* SUPPLIED RECORDS *
Lemma HasPrefix_slash (s : string) :
  gostring.HasPrefix s "/" = true -> exists s', s = String "/" s'.
Proof.
  unfold gostring.HasPrefix. destruct s as [|c s']; simpl; [discriminate|].
  destruct (Ascii.eqb c "/") eqn:Hc; [|discriminate].
  apply Ascii.eqb_eq in Hc as ->. eauto.
Qed.

Lemma unescape_empty (s : string) :
  url.unescape s = Some EmptyString -> s = EmptyString.
Proof.
  destruct s as [|c s]; [reflexivity|]. intros H. exfalso. revert H. simpl.
  destruct (Ascii.eqb c "%") eqn:Hc.
  - apply Ascii.eqb_eq in Hc as ->.
    destruct s as [|h1 [|h2 rest]]; try discriminate.
    destruct (url.ishex h1 && url.ishex h2); [|discriminate].
    destruct (url.unescape rest); discriminate.
  - assert (Hgen : (t ← url.unescape s; Some (String c t)) <> Some EmptyString).
    { destruct (url.unescape s); discriminate. }
    each_byte c; try discriminate; exact Hgen.
Qed.

Lemma EscapedPath_no_path (u : url.URL) :
  url.Path u = EmptyString -> url.EscapedPath u = EmptyString.
Proof.
  intros Hp. unfold url.EscapedPath. rewrite Hp.
  destruct (negb (String.eqb (url.RawPath u) EmptyString) && url.validEncoded (url.RawPath u))
    eqn:Hc; [|reflexivity].
  destruct (url.unescape (url.RawPath u)) as [p|] eqn:Hu; [|reflexivity].
  destruct (String.eqb p EmptyString) eqn:Hp'; [|reflexivity].
  apply String.eqb_eq in Hp' as ->. apply unescape_empty in Hu.
  rewrite Hu in Hc. discriminate.
Qed.

Lemma EscapedPath_root (u : url.URL) :
  url.Path u = "/" -> url.RawPath u = EmptyString -> url.EscapedPath u = "/".
Proof. intros Hp Hr. unfold url.EscapedPath. now rewrite Hp, Hr. Qed.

* PROMPT *
Reproduce only this range: the first line of the data above through the line with "destruct s as [|h1", both included, exactly as written.

* WRITTEN SOLUTION *
Lemma HasPrefix_slash (s : string) :
  gostring.HasPrefix s "/" = true -> exists s', s = String "/" s'.
Proof.
  unfold gostring.HasPrefix. destruct s as [|c s']; simpl; [discriminate|].
  destruct (Ascii.eqb c "/") eqn:Hc; [|discriminate].
  apply Ascii.eqb_eq in Hc as ->. eauto.
Qed.

Lemma unescape_empty (s : string) :
  url.unescape s = Some EmptyString -> s = EmptyString.
Proof.
  destruct s as [|c s]; [reflexivity|]. intros H. exfalso. revert H. simpl.
  destruct (Ascii.eqb c "%") eqn:Hc.
  - apply Ascii.eqb_eq in Hc as ->.
    destruct s as [|h1 [|h2 rest]]; try discriminate.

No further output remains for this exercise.